Centerbridge Partners, L.P.
- Type: Private
- Industry: Hedge fund, Private Equity
- Founded: 2005; 21 years ago
- Headquarters: Seagram Building New York City, New York, United States
- Products: Leveraged buyouts, distressed securities
- AUM: $56 Billion
- Website: centerbridge.com

= Centerbridge Partners =

Multi-strategy private investment firm

Centerbridge Partners, L.P. is a multi-strategy private investment firm focused on leveraged buyouts and distressed securities.

The firm manages over $56 billion of assets and is based in New York City, with an additional office in London. The firm invests in both control (private equity and public debt with a "loan-to-own" strategy) and non-control (public market debt, public market equities, and other publicly traded securities) opportunities.

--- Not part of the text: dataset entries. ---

(** A location returned by the geocoder, with its [name], [lat], [lon]. *)
Variable Loc : Type.
Variable loc_name : Loc -> jstr.
Variable Coord : Type.
Variable loc_lat : Loc -> Coord.
Variable loc_lon : Loc -> Coord.
(** The body of [/astro-data] and the value of the date input. *)
Variable AstroData : Type.
Variable DateStr : Type.

Variable search_location : jstr -> resp (list Loc).
Variable reverse_geocode : Coord -> Coord -> resp Loc.
Variable astro_data : Coord -> Coord -> DateStr -> resp AstroData.

(** The refs of the page ([showCoords] only toggles a display). *)
Record state : Type := {
  loading : bool;
  error : option string;
  astroData : option AstroData;
  searchQuery : jstr;
  lat : Coord;
  lon : Coord;
  date : DateStr;
  isSearching : bool;
  locationDetails : option Loc;
  suggestions : list Loc;
  showSuggestions : bool
}.

Definition set_loading (b : bool) (s : state) : state :=
  {| loading := b; error := error s; astroData := astroData s;
     searchQuery := searchQuery s; lat := lat s; lon := lon s; date := date s;
     isSearching := isSearching s; locationDetails := locationDetails s;
     suggestions := suggestions s; showSuggestions := showSuggestions s |}.

Definition set_error (e : option string) (s : state) : state :=
  {| loading := loading s; error := e; astroData := astroData s;
     searchQuery := searchQuery s; lat := lat s; lon := lon s; date := date s;
     isSearching := isSearching s; locationDetails := locationDetails s;
     suggestions := suggestions s; showSuggestions := showSuggestions s |}.

Definition set_astroData (d : option AstroData) (s : state) : state :=
  {| loading := loading s; error := error s; astroData := d;
     searchQuery := searchQuery s; lat := lat s; lon := lon s; date := date s;
     isSearching := isSearching s; locationDetails := locationDetails s;
     suggestions := suggestions s; showSuggestions := showSuggestions s |}.

Definition set_searchQuery (q : jstr) (s : state) : state :=
  {| loading := loading s; error := error s; astroData := astroData s;
     searchQuery := q; lat := lat s; lon := lon s; date := date s;
     isSearching := isSearching s; locationDetails := locationDetails s;
     suggestions := suggestions s; showSuggestions := showSuggestions s |}.

Definition set_coords (la lo : Coord) (s : state) : state :=
  {| loading := loading s; error := error s; astroData := astroData s;
     searchQuery := searchQuery s; lat := la; lon := lo; date := date s;
     isSearching := isSearching s; locationDetails := locationDetails s;
     suggestions := suggestions s; showSuggestions := showSuggestions s |}.

Definition set_isSearching (b : bool) (s : state) : state :=
  {| loading := loading s; error := error s; astroData := astroData s;
     searchQuery := searchQuery s; lat := lat s; lon := lon s; date := date s;
     isSearching := b; locationDetails := locationDetails s;
     suggestions := suggestions s; showSuggestions := showSuggestions s |}.

Definition set_locationDetails (l : option Loc) (s : state) : state :=
  {| loading := loading s; error := error s; astroData := astroData s;
     searchQuery := searchQuery s; lat := lat s; lon := lon s; date := date s;
     isSearching := isSearching s; locationDetails := l;
     suggestions := suggestions s; showSuggestions := showSuggestions s |}.

Definition set_suggestions (l : list Loc) (s : state) : state :=
  {| loading := loading s; error := error s; astroData := astroData s;
     searchQuery := searchQuery s; lat := lat s; lon := lon s; date := date s;
     isSearching := isSearching s; locationDetails := locationDetails s;
     suggestions := l; showSuggestions := showSuggestions s |}.

Definition set_showSuggestions (b : bool) (s : state) : state :=
  {| loading := loading s; error := error s; astroData := astroData s;
     searchQuery := searchQuery s; lat := lat s; lon := lon s; date := date s;
     isSearching := isSearching s; locationDetails := locationDetails s;
     suggestions := suggestions s; showSuggestions := b |}.

Definition msg_connection := "The stars remain silent... (Connection Error)".
Definition msg_not_found := "Location not found in the star charts.".
Definition msg_geocoding := "Could not consult the cartographer (Geocoding Error)".
Definition msg_no_geolocation := "Your browser does not support celestial positioning.".
Definition msg_unidentified := "Could not identify your realm from the stars.".
Definition msg_denied := "Permission to view your realm was denied.".

(** [fetchData], up to its [await] ... *)
Definition fetchData_begin (s : state) : state :=
  set_astroData None (set_error None (set_loading true s)).

(** ... and after it, given the response. *)
Definition fetchData_end (r : resp AstroData) (s : state) : state :=
  match r with
  | RespOk d => set_loading false (set_astroData d s)
  | RespErr => set_loading false (set_error (Some msg_connection) s)
  end.

Definition fetchData (s : state) : state :=
  let s1 := fetchData_begin s in
  fetchData_end (astro_data (lat s1) (lon s1) (date s1)) s1.

(** [fetchSuggestions] *)
Definition fetchSuggestions (s : state) : state :=
  let q := searchQuery s in
  if (match q with [] => true | _ => false end) || (List.length q <? 3)%nat then
    set_suggestions [] s
  else
    match search_location q with
    | RespOk d =>
        set_showSuggestions true
          (set_suggestions (match d with Some l => l | None => [] end) s)
    | RespErr => s
    end.

(** [selectLocation(loc)] *)
Definition selectLocation (loc : Loc) (s : state) : state :=
  let s1 := set_suggestions [] (set_showSuggestions false
              (set_locationDetails (Some loc)
                 (set_coords (loc_lat loc) (loc_lon loc)
                    (set_searchQuery (loc_name loc) s)))) in
  fetchData s1.

(** The test the [searchQuery] watcher runs when its debounce timer fires:
    [newVal && (!locationDetails.value || newVal !== locationDetails.value.name)]. *)
Definition watch_fires (newVal : jstr) (s : state) : bool :=
  match newVal with [] => false | _ => true end &&
  match locationDetails s with
  | None => true
  | Some l => if list_eq_dec N.eq_dec newVal (loc_name l) then false else true
  end.

(** [searchLocation] *)
Definition searchLocation (s : state) : state :=
  match searchQuery s with
  | [] => s
  | _ =>
      let s1 := set_showSuggestions false (set_locationDetails None
                  (set_error None (set_isSearching true s))) in
      match search_location (searchQuery s1) with
      | RespOk (Some (loc :: _)) =>
          set_isSearching false
            (fetchData (set_locationDetails (Some loc)
                          (set_coords (loc_lat loc) (loc_lon loc) s1)))
      | RespOk _ => set_isSearching false (set_error (Some msg_not_found) s1)
      | RespErr => set_isSearching false (set_error (Some msg_geocoding) s1)
      end
  end.

(** What [navigator.geolocation.getCurrentPosition] reports: a position
    (latitude, longitude) to the success callback, or the error callback. *)
Inductive geo_outcome : Type :=
| GeoPosition (la lo : Coord)
| GeoDenied.

(** [getUserLocation]; [supported] is [!!navigator.geolocation]. *)
Definition getUserLocation (supported : bool) (g : geo_outcome) (s : state) : state :=
  if negb supported then set_error (Some msg_no_geolocation) s
  else
    let s1 := set_locationDetails None (set_error None (set_isSearching true s)) in
    match g with
    | GeoDenied => set_isSearching false (set_error (Some msg_denied) s1)
    | GeoPosition la lo =>
        match reverse_geocode la lo with
        | RespOk (Some loc) =>
            set_isSearching false
              (fetchData (set_searchQuery (loc_name loc)
                            (set_locationDetails (Some loc)
                               (set_coords (loc_lat loc) (loc_lon loc) s1))))
        (* a [null] body makes [loc.lat] throw, caught like a failed request *)
        | _ => set_isSearching false (set_error (Some msg_unidentified) s1)
        end
    end.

The firm was founded in 2005 by Jeffrey Aronson and Mark Gallogly. Aronson had previously been the head of distressed securities and had founded the leveraged loan business at Angelo, Gordon & Co., which he had joined in 1989 from L.F. Rothschild & Co. Gallogly was formerly a senior managing director and head of private equity investments at the Blackstone Group from 2003 until his departure. At Blackstone, Gallogly was heavily involved in the firm's investments in New Skies Satellites and Sirius Satellite Radio among others and had joined the firm in 1989 from Manufacturers Hanover Trust Company, where he worked in acquisition finance.

In September 2006, the firm raised its debut fund with $3.2 billion of investor commitments to focus on control investments in distressed securities as well as leveraged buyout transactions. The firm also raised a $2 billion non-control, activist-oriented credit trading fund known as Centerbridge Special Credit Partners through 2009 and 2010. In 2010, the firm announced plans to begin marketing a second investment fund with a target of $3.75 billion of investor commitments. In 2011, the firm closed its second flagship fund, Centerbridge Partners II, on $4.4 billion, including a commitment from the GP. This was followed by a closing of its $2bn second Special Credit Partners fund in March 2012.

In 2010, Centerbridge won control of Extended Stay Hotels, a company that Gallogly had been involved with at Blackstone. That same year, Centerbridge acquired 'GMAC Commercial Finance', a subsidiary of Ally Financial as well as Rock Bottom Restaurants and Gordon Biersch Brewery Restaurant Group, merged to form CraftWorks Restaurants & Breweries. In 2012, Centerbridge acquired P. F. Chang's China Bistro, a chain of Chinese casual dining restaurants. Three years later announced its agreement to buy Senvion SE from Indian wind turbine manufacturer Suzlon and acquired Great Wolf Resorts, the world's largest chain of indoor water park resorts for $1.35 billion.

In August 2016, Centerbridge Partners, together with Canyon Capital Advisors, Värde Partners and seven other funds, participates in the rescue of Spanish giant Abengoa, injecting a combined €1.17 billion.

In January 2017, Centerbridge Partners sells Vela Energy to Sonnedix for €600 million. Sonnedix thus takes over a portfolio of 136MWp, corresponding to 43 solar PV plants in Spain, making it the second largest solar PV operator in Spain and one of the largest in the world, with close to 500MW worldwide.

During the 2020 Democratic Party presidential primaries, Pete Buttigieg received scrutiny for accepting donations from members of Centerbridge due to the firm's "reputation for its work buying up distressed debt in Puerto Rico." Centerbridge sat on the steering committee of the Ad Hoc group, a group of hedge funds that litigated against the Puerto Rican government for full repayment on constitutionally guaranteed general obligation bonds.

In the fall of 2020, Centerbridge took a minority stake in FreshDirect, an online grocer. The deal was part of a buyout of the company along with Dutch-based food retailer Ahold Delhaize.

As of March 2026, Centerbridge was believed to have held talks with investment company J.C. Flowers & Co. regarding a possible partnership to take over Irish retail bank Permanent TSB (PTSB).